Opinie

Meer strafrecht in zedenzaken vormt nog geen oplossing

Slachtoffers

Commentaar

Welke verwachting mag de burger hebben van het strafrecht? De vraag moet gesteld na de indringende NRC-reeks over misbruikslachtoffers die zich bij de politie melden, in de hoop op gerechtigheid. Het beeld dat achterbleef was wanprestatie: kolossale aantallen incidenten waar uiteindelijk niets mee gebeurde. Strafrechtspleging lijkt fundamenteel ongeschikt. Het bereik ervan is gering. En dat terwijl de inbreuk op het persoonlijk leven onacceptabel is.

Kort samengevat zeggen veel geïnterviewden: doe geen aangifte. De afhandeling duurt te lang, het is te belastend, bewijs is heel moeilijk te leveren en de uitkomst is vaak teleurstellend. Op de kwaliteit van onderzoek en afhandeling is veel aan te merken. De vaak gehoorde roep om meer deskundigheid, capaciteit en budget kan dan ook makkelijk onderschreven worden.
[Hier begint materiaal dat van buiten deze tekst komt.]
(* ===== verification/Poll.v ===== *)
(** * The worker's poll loop over all jobs

    Worker.v models one iteration of the worker's stream ([poll]).  Here it is run on
    a database that holds any number of jobs, each with its own log: the iteration
    keeps the invariant of every one of them, and the task it hands out runs under
    the last claim of its job's log. *)

From S2P Require Import Prelude Json Sqlite EventTable Lifecycle Job Engine EngineProps.
From S2P Require Import ViewRepository JobQueue JobQueueProps Repository Dispatch Worker.

Section jobs.
Context `{SerdeJsonLaws, ChronoLaws, Ulid, SqliteJson}.

(** [logs id] is the log of the job [id], empty when there is no such job. *)
Record jobs_inv (logs : string -> list JobEvent) (db : Db) : Prop := {
  js_well_formed : well_formed db;
  js_jobs : forall id, job_inv id (logs id) db;
}.

Definition extend (id : string) (e : JobEvent) (logs : string -> list JobEvent) : string -> list JobEvent :=
  fun id' => if decide (id' = id) then logs id ++ [e] else logs id'.

Lemma extend_prefix id e logs id' : logs id' `prefix_of` extend id e logs id'.
Proof. unfold extend. case_decide; [subst; by apply prefix_app_r|done]. Qed.

(** A swap of one job leaves the others alone. *)
Lemma job_inv_swapped_other id id' es event payload lease db :
  id' <> id -> ev_aggregate_type event = JOB_AGGREGATE_TYPE -> ev_aggregate_id event = id ->
  job_inv id' es db -> job_inv id' es (swapped id event payload lease db).
Proof.
  intros Hne Ht Hid [Hlog Hrow Hlive Hst]. split; [|unfold swapped| |]; try done.
  - rewrite <-Hlog. apply (stream_rows_append_other JOB_AGGREGATE_TYPE id' [event] db).
    repeat constructor. unfold in_stream_event. rewrite Ht, Hid. naive_solver.
  - unfold view_table. simpl. rewrite lookup_insert_eq. simpl. by rewrite lookup_insert_ne.
Qed.

Lemma plan_claim_stream id read worker now_ms lease_ms max_claims fresh :
  match plan_claim id read worker now_ms lease_ms max_claims fresh with
  | DecideClaim event _ _ _ | DecideAbandon event _ =>
      ev_aggregate_type event = JOB_AGGREGATE_TYPE /\ ev_aggregate_id event = id
  | DecideSkip => True
  end.
Proof. unfold plan_claim, plan_abandon. repeat case_match; simplify_eq/=; done. Qed.

(** A claim on one job, seen by all of them. *)
Lemma claim_jobs id logs w worker now_ms lease_ms max_claims fresh :
  jobs_inv logs (w_db w) -> in_u32 max_claims = true ->
  let '(r, w') := claim_job id
    (fun read => plan_claim id read worker now_ms lease_ms max_claims fresh) w in
  match r with
  | Ok (OutcomeWon won) => exists s,
      replay Uninitialized (logs id) = Live s /\ terminal s = false /\
      won_claim_seq won = (Z.of_nat (length (logs id)) + 1)%Z /\ won_claim_id won = fresh /\
      won_attempt won = attempt_count s /\
      jobs_inv (extend id (ClaimedEv worker fresh (now_ms + lease_ms)) logs) (w_db w')
  | Ok OutcomeAbandoned =>
      jobs_inv (extend id (DeadEv Abandoned "claim budget exhausted") logs) (w_db w')
  | _ => w_db w' = w_db w
  end.
Proof.
  intros [Hwf Hjobs] Hm.
  pose proof (claim_spec id (logs id) w worker now_ms lease_ms max_claims fresh Hwf (Hjobs id) Hm) as Hc.
  set (dec := fun read => plan_claim id read worker now_ms lease_ms max_claims fresh) in *.
  pose proof (wp_world _ w _ (wp_claim_job true id dec (w_db w))) as Hw.
  pose proof (plan_claim_stream id (read_of id (w_db w)) worker now_ms lease_ms max_claims fresh) as Hp.
  fold (dec (read_of id (w_db w))) in Hp.
  destruct (claim_job id dec w) as [[[won| | |]|e] w']; cbn [fst snd] in Hw; try done.
  - destruct Hw as (event & payload & lease & Hd & _ & Hdb). rewrite Hd in Hp. destruct Hp as [Ht Hid].
    destruct Hc as (s & row & row' & Hr & _ & Hrun & _ & Hcs & Hci & Hat & Hinv & _ & _ & Hwf').
    exists s. split_and!; try done; [by destruct s|]. split; [done|]. intros id'. unfold extend.
    case_decide; [by subst|]. rewrite Hdb. by apply job_inv_swapped_other.
  - destruct Hw as (event & payload & Hd & _ & Hdb). rewrite Hd in Hp. destruct Hp as [Ht Hid].
    destruct Hc as (s & _ & _ & Hinv & Hwf'). split; [done|]. intros id'. unfold extend.
    case_decide; [by subst|]. rewrite Hdb. by apply job_inv_swapped_other.
Qed.
End jobs.

Section poll.
Context `{SerdeJsonLaws, ChronoLaws, Ulid, SqliteJson, TableScan}.
Context {J : Type} (from_value : Json -> option J).
Context (kind worker_id : string) (config : JobWorkerConfig).

(** The task's context is the last claim of its job's log. *)
Definition holds_claim (logs : string -> list JobEvent) (now_ms : Z) (ctx : JobContext) : Prop :=
  exists es s, logs (ulid_to_string (ctx_job_id ctx)) =
      es ++ [ClaimedEv worker_id (ctx_claim_id ctx) (now_ms + lease_millis (lease_duration config))] /\
    replay Uninitialized es = Live s /\ ctx_attempt ctx = attempt_count s /\
    ctx_claim_seq ctx = (Z.of_nat (length es) + 1)%Z /\ ctx_max_attempts ctx = max_attempts config /\
    (is_first_execution ctx = true <-> Forall (fun e => is_claim e = false) es).

Definition polled (logs : string -> list JobEvent) (now_ms : Z) (r : PollResult J) (w' : World) : Prop :=
  exists logs', jobs_inv logs' (w_db w') /\ (forall id, logs id `prefix_of` logs' id) /\
    match r with PollTask _ ctx => holds_claim logs' now_ms ctx | PollIdle => True end.

Lemma polled_trans logs logs' now_ms r w' :
  (forall id, logs id `prefix_of` logs' id) -> polled logs' now_ms r w' -> polled logs now_ms r w'.
Proof.
  intros Hp (logs'' & Hinv & Hp' & Hr). exists logs''. split_and!; [done| |done].
  intros id. exact (transitivity (Hp id) (Hp' id)).
Qed.

Lemma wp_poll_jobs_db now_ms limit db :
  wp true (poll_jobs kind now_ms limit) db (fun _ db' => db' = db).
Proof.
  unfold poll_jobs, find. cbn [any_of poll_predicate]. wp_step. apply wp_statement; [done|].
  by destruct (query_parses _ _).
Qed.

(** One candidate. *)
Lemma claim_one_jobs logs job_id now_ms fresh w :
  jobs_inv logs (w_db w) -> in_u32 (max_claims config) = true ->
  let '(r, w') := claim_one worker_id config job_id now_ms fresh w in
  exists logs', jobs_inv logs' (w_db w') /\ (forall id, logs id `prefix_of` logs' id) /\
    match r with
    | Ok (ClaimedJob handle _) => holds_claim logs' now_ms (task_context config handle)
    | _ => True
    end.
Proof.
  intros Hinv Hm. unfold claim_one, claim_job_as.
  match goal with |- context [if ?c then _ else _] => destruct c end; [by exists logs|].
  unfold mbind, M_bind, lift_err.
  pose proof (claim_jobs (ulid_to_string job_id) logs w worker_id now_ms (lease_millis (lease_duration config))
    (max_claims config) fresh Hinv Hm) as Hc.
  destruct (claim_job _ _ w) as [[[won| | |]|e] w']; cbn; try by (exists logs; rewrite Hc).
  - destruct Hc as (s & Hr & Ht & Hcs & Hci & Hat & Hinv'). eexists. split_and!; [exact Hinv'| |].
    + intros id. apply extend_prefix.
    + exists (logs (ulid_to_string job_id)), s. cbn. unfold extend. rewrite decide_True, Hci by done.
      split_and!; try done. unfold is_first_execution. cbn. rewrite Hcs, Z.eqb_eq.
      by apply (first_claim_iff_unclaimed _ s).
  - eexists. split_and!; [exact Hc| |done]. intros id. apply extend_prefix.
Qed.

Lemma poll_candidates_jobs now_ms candidates : forall fresh logs w,
  jobs_inv logs (w_db w) -> in_u32 (max_claims config) = true ->
  let '(r, w') := poll_candidates from_value worker_id config now_ms fresh candidates w in
  polled logs now_ms r w'.
Proof.
  induction candidates as [|view_id candidates IH]; intros fresh logs w Hinv Hm; cbn [poll_candidates].
  { by exists logs. }
  destruct (ulid_from_str view_id) as [job_id|]; [|by apply IH].
  pose proof (claim_one_jobs logs job_id now_ms (fresh 0) w Hinv Hm) as Hc.
  destruct (claim_one _ _ _ _ _ w) as [r w1]. destruct Hc as (logs' & Hinv' & Hp & Hr).
  specialize (IH (fun i => fresh (S i)) logs' w1 Hinv' Hm).
  destruct (poll_candidates _ _ _ _ _ candidates w1) as [r' w2].
  destruct r as [[handle payload| | |]|e]; try by eapply polled_trans.
  - unfold build_task. destruct (from_value payload); cbn; [|by eapply polled_trans]. by exists logs'.
  - by exists logs'.
Qed.

(** C27: a worker only runs what it durably claimed.  One iteration of the poll loop,
    over a queue of any number of jobs, with driver failures, malformed ids and
    undecodable payloads anywhere, keeps the invariant of every job and only
    extends their logs; a task it hands out runs under the last event of its job's
    log, a claim by this worker with the task's claim id and sequence, carries the
    attempts recorded before it, and is routed to a first submission exactly when
    no earlier claim of that job exists. *)
Theorem poll_task_holds_claim logs now_ms fresh w :
  jobs_inv logs (w_db w) -> in_u32 (max_claims config) = true ->
  let '(r, w') := poll from_value kind worker_id config now_ms fresh w in
  exists logs', jobs_inv logs' (w_db w') /\ (forall id, logs id `prefix_of` logs' id) /\
    match r with PollTask _ ctx => holds_claim logs' now_ms ctx | PollIdle => True end.
Proof.
  intros Hinv Hm. unfold poll. pose proof (wp_world _ w _ (wp_poll_jobs_db now_ms (scan_limit config) (w_db w))) as Hdb.
  destruct (poll_jobs _ _ _ w) as [[candidates|e] w1]; cbn [fst snd] in Hdb; rewrite <-Hdb in Hinv.
  - exact (poll_candidates_jobs now_ms candidates fresh logs w1 Hinv Hm).
  - by exists logs.
Qed.
End poll.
Waarbij meteen aangetekend moet worden dat strafrecht in welke omvang ook, nooit een oplossing is. Strafrecht beoogt vergelding en afschrikking. Mogelijk kan de individuele dader er ook iets van leren. Maar aan de oorzaken van seksueel wangedrag doet het weinig. Daar zullen preventie, educatie, sociale druk, zelfbeheersing, soms therapie en opvoeding voor moeten zorgen. Noem het beschaving. Daaraan bestaat een structureel tekort. Ook biedt de rechtsstaat (helaas) geen garantie op individuele gerechtigheid, zoals velen in de serie verwachten. In het bijzonder strafrecht is ‘ultimum remedium’ – als maatschappelijk alles heeft gefaald, kan de strafrechter nog een daad stellen. Die heeft dan vooral symbolische betekenis voor het collectief: de samenleving als geheel.

Lees ook: ‘Zorg voor een brede omslag in het denken over seksueel geweld’

De problemen van justitie zijn intussen structureel, langjarig en niet tot ‘zeden’ beperkt. De recherche kampt al jaren met een capaciteits- én een kwaliteitsprobleem. Op vele terreinen. Openbaar Ministerie en rechtspraak krijgen ook al jaren meer werk te verstouwen dan het aan kan. Prioriteiten volgen elkaar snel op. Cybercriminaliteit, drugshandel, ondermijning, discriminatie, milieu – de mediasamenleving roept, het gezag moet reageren. Het beeld van de overbelaste strafrechtspleging is dan ook breder.

Het gemiddelde ophelderingspercentage voor álle zaken schommelt al jaren rond de 27 procent: met 73 procent van álle misdrijven en overtredingen die de politie registreert gebeurt dus uiteindelijk nooit iets. Niet alleen na aanranding of verkrachting zijn bescheiden verwachtingen dus gerechtvaardigd. De ironie is dat in de praktijk het oplossingspercentage bij ‘zeden’ relatief nog hoog is. In 61 procent van de gevallen kan de politie daar juist wel een verdachte identificeren.

Ook de politiek boekt resultaten. Sinds 2005 hebben slachtoffers een wettelijke positie en mogen ze op de zitting een verklaring afleggen. Onlangs is dat recht uitgebreid. Ook voor slachtoffers is er kosteloze rechtsbijstand beschikbaar. Bij een ernstiger zedenmisdrijf geldt een taakstrafverbod – dus de plicht een celstraf op te leggen. Een duidelijk, en ook omstreden, verscherping van het strafklimaat dus. Voor verdachten van dergelijke misdrijven geldt een verschijningsplicht op de zitting. En de rechter kan zedendaders na de straf sinds kort onder toezicht stellen. Er staat een wet seksuele misdrijven klaar die meer seksueel wangedrag strafbaar stelt. Geweld, dwang of bedreiging hoeven bij aanranding dan niet meer bewezen te worden. Daarmee is niet gezegd dat alles in kannen en kruiken is. Maar wel dat er binnen het strafrecht veel gedaan is om slachtoffers niet in de kou te laten staan. En terecht. Nu de uitvoering nog.